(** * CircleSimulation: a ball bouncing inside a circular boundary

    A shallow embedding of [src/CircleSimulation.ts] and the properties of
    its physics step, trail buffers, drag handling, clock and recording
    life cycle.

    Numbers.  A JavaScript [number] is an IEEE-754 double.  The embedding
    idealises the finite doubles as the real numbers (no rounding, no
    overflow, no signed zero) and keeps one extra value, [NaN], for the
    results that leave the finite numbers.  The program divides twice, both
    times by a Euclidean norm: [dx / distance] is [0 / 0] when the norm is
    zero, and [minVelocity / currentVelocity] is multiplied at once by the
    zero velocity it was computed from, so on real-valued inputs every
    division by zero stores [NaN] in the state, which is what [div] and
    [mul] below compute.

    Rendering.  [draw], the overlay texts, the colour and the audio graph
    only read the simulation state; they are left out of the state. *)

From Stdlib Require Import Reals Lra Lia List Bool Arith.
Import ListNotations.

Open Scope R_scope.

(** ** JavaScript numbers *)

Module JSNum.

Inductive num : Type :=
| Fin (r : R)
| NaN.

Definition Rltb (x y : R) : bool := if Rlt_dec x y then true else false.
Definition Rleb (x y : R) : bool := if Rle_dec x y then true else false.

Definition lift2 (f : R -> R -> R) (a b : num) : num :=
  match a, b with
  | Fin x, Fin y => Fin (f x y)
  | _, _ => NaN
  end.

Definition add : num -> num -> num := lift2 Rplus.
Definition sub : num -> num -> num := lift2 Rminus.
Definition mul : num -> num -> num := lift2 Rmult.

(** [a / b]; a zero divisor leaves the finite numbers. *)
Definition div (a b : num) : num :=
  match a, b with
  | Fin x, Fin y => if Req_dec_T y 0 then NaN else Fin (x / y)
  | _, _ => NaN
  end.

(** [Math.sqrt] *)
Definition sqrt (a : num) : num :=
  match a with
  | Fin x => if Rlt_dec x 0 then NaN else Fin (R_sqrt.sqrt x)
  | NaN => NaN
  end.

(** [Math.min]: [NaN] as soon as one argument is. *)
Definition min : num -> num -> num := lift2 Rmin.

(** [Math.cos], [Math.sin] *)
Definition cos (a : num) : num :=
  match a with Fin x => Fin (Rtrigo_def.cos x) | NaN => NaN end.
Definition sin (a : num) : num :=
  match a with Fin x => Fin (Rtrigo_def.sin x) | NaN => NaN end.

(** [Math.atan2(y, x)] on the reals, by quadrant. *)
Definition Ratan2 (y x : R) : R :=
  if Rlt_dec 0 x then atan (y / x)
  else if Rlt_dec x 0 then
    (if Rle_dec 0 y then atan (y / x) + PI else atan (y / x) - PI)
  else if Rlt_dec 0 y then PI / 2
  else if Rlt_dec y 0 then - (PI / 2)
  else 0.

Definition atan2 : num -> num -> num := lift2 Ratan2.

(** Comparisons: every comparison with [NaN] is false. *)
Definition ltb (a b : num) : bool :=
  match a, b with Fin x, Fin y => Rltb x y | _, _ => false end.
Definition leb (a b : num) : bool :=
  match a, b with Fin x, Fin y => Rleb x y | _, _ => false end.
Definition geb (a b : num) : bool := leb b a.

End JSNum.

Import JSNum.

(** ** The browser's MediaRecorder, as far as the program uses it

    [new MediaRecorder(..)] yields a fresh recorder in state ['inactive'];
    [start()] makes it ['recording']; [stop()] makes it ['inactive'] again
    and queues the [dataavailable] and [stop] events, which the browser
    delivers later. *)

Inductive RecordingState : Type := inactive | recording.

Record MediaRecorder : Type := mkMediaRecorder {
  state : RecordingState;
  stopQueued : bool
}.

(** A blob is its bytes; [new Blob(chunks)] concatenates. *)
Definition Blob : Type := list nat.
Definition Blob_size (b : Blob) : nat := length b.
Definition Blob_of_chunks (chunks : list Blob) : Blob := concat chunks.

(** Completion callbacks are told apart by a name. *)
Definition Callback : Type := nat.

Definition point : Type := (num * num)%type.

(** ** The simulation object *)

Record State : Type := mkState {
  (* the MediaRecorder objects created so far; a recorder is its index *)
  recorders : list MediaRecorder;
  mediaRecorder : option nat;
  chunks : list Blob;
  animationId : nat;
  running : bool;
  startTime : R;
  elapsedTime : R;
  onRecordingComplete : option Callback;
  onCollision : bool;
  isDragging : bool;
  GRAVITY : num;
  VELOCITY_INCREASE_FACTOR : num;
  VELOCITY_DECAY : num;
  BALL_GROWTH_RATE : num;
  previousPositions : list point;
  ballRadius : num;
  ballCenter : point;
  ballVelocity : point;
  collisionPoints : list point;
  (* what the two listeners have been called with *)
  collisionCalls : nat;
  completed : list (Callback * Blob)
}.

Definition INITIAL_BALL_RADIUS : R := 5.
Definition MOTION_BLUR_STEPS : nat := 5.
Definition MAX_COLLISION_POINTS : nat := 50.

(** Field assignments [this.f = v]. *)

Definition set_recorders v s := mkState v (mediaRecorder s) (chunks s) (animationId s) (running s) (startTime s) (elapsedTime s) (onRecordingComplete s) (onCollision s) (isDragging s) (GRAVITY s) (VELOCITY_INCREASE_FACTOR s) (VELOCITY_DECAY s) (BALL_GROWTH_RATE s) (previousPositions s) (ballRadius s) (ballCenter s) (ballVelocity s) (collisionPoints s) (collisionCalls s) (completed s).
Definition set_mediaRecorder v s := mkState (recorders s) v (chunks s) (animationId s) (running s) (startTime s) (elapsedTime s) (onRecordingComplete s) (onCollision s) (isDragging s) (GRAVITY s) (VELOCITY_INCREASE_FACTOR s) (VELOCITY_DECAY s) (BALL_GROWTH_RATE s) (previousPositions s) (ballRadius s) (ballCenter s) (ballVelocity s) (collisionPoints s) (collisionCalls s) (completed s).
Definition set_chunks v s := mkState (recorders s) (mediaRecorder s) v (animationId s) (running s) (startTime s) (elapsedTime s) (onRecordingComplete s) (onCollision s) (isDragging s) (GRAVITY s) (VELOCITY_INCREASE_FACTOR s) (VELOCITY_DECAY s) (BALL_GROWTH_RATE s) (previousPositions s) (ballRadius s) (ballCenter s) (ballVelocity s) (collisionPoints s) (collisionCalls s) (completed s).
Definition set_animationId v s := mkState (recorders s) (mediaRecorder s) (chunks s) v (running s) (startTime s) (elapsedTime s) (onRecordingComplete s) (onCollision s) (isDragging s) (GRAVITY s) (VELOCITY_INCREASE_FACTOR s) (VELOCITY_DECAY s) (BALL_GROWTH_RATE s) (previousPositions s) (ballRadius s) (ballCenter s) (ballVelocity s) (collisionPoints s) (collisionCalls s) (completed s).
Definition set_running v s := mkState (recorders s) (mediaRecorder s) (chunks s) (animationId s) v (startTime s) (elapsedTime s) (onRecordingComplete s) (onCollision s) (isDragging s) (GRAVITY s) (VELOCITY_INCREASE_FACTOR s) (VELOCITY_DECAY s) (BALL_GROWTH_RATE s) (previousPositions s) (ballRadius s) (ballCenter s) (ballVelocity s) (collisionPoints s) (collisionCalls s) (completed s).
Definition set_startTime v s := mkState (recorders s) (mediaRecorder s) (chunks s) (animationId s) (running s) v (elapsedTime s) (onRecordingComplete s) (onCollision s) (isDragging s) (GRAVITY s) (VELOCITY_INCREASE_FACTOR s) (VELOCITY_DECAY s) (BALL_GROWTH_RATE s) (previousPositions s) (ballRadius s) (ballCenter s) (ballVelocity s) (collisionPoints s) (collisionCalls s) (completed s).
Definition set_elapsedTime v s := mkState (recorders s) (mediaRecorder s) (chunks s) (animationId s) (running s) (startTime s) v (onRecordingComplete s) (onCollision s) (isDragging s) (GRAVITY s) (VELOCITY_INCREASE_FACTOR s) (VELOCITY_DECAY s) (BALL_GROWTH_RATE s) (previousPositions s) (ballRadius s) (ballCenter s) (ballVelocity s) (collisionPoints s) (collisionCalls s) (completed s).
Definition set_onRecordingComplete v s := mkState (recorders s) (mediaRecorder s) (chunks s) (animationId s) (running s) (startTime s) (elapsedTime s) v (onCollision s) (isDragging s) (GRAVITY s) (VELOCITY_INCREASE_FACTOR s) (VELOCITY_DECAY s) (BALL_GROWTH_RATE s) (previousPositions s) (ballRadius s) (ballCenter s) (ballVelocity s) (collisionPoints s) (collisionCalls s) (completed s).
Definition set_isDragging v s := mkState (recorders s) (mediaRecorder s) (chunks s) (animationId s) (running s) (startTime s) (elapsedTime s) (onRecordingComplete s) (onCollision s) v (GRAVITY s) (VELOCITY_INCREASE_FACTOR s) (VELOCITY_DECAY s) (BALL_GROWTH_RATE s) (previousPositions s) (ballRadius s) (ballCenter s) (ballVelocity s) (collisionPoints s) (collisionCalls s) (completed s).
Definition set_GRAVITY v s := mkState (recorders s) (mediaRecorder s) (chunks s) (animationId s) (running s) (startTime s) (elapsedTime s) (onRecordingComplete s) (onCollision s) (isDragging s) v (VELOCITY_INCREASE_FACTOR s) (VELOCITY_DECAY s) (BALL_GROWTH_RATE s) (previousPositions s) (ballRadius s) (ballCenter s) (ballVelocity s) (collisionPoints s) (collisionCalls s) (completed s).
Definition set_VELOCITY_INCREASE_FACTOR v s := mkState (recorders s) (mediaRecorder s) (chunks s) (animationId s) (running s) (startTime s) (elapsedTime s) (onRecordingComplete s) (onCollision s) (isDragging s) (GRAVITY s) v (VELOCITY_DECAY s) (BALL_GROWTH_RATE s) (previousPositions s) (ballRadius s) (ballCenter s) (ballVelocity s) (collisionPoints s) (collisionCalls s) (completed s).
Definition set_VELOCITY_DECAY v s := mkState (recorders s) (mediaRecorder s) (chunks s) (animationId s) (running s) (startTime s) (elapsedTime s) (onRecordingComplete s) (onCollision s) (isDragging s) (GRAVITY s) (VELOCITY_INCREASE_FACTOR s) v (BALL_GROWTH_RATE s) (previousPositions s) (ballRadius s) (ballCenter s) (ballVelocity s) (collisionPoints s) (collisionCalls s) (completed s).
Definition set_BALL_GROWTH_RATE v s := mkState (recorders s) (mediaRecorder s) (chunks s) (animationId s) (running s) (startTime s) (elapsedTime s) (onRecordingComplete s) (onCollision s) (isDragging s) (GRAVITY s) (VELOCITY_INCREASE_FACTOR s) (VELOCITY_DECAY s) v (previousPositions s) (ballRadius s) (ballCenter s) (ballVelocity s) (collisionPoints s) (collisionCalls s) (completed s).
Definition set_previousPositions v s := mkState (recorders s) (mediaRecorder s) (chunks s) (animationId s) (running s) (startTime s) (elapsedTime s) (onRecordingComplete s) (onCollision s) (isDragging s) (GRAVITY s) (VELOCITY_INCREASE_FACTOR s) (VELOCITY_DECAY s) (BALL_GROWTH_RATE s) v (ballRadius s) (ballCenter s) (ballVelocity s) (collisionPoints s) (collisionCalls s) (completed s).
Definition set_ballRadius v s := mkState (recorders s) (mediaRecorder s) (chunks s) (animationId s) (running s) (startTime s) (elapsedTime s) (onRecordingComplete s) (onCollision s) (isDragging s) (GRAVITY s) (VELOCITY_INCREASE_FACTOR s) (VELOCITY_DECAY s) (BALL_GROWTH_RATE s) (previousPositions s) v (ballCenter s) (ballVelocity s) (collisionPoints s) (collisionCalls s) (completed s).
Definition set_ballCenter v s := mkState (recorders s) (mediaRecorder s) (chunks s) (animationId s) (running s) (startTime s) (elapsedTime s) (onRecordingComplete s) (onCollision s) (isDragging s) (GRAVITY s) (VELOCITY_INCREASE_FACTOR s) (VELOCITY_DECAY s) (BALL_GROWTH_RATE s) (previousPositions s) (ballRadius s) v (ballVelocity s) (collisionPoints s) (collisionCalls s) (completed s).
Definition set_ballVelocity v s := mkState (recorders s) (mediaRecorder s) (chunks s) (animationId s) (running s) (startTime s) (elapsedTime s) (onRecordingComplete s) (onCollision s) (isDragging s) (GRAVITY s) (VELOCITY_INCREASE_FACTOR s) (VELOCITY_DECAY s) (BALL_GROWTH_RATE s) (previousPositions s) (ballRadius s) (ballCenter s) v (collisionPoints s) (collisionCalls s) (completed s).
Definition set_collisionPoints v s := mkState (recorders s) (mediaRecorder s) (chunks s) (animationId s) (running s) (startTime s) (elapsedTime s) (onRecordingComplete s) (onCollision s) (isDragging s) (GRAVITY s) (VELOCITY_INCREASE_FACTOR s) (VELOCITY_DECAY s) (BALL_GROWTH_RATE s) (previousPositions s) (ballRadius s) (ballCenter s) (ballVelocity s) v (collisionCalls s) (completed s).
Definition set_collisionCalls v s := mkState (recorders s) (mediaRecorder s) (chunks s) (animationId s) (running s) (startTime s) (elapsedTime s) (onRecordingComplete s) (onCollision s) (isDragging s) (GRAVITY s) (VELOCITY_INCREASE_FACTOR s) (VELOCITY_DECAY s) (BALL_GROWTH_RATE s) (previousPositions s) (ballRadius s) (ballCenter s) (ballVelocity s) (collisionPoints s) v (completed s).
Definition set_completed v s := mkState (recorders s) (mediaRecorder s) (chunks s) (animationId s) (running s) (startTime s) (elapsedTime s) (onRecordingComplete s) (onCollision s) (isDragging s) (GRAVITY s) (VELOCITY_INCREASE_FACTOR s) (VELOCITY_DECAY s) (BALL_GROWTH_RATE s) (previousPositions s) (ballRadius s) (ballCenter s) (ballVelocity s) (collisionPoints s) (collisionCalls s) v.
━━━━━━
Take the lines above from the one containing "(if Rle_dec 0" down to the one containing "Record MediaRecorder : Type", and transcribe them exactly, both ends included.

    (if Rle_dec 0 y then atan (y / x) + PI else atan (y / x) - PI)
  else if Rlt_dec 0 y then PI / 2
  else if Rlt_dec y 0 then - (PI / 2)
  else 0.

Definition atan2 : num -> num -> num := lift2 Ratan2.

(** Comparisons: every comparison with [NaN] is false. *)
Definition ltb (a b : num) : bool :=
  match a, b with Fin x, Fin y => Rltb x y | _, _ => false end.
Definition leb (a b : num) : bool :=
  match a, b with Fin x, Fin y => Rleb x y | _, _ => false end.
Definition geb (a b : num) : bool := leb b a.

End JSNum.

Import JSNum.

(** ** The browser's MediaRecorder, as far as the program uses it

    [new MediaRecorder(..)] yields a fresh recorder in state ['inactive'];
    [start()] makes it ['recording']; [stop()] makes it ['inactive'] again
    and queues the [dataavailable] and [stop] events, which the browser
    delivers later. *)

Inductive RecordingState : Type := inactive | recording.

Record MediaRecorder : Type := mkMediaRecorder {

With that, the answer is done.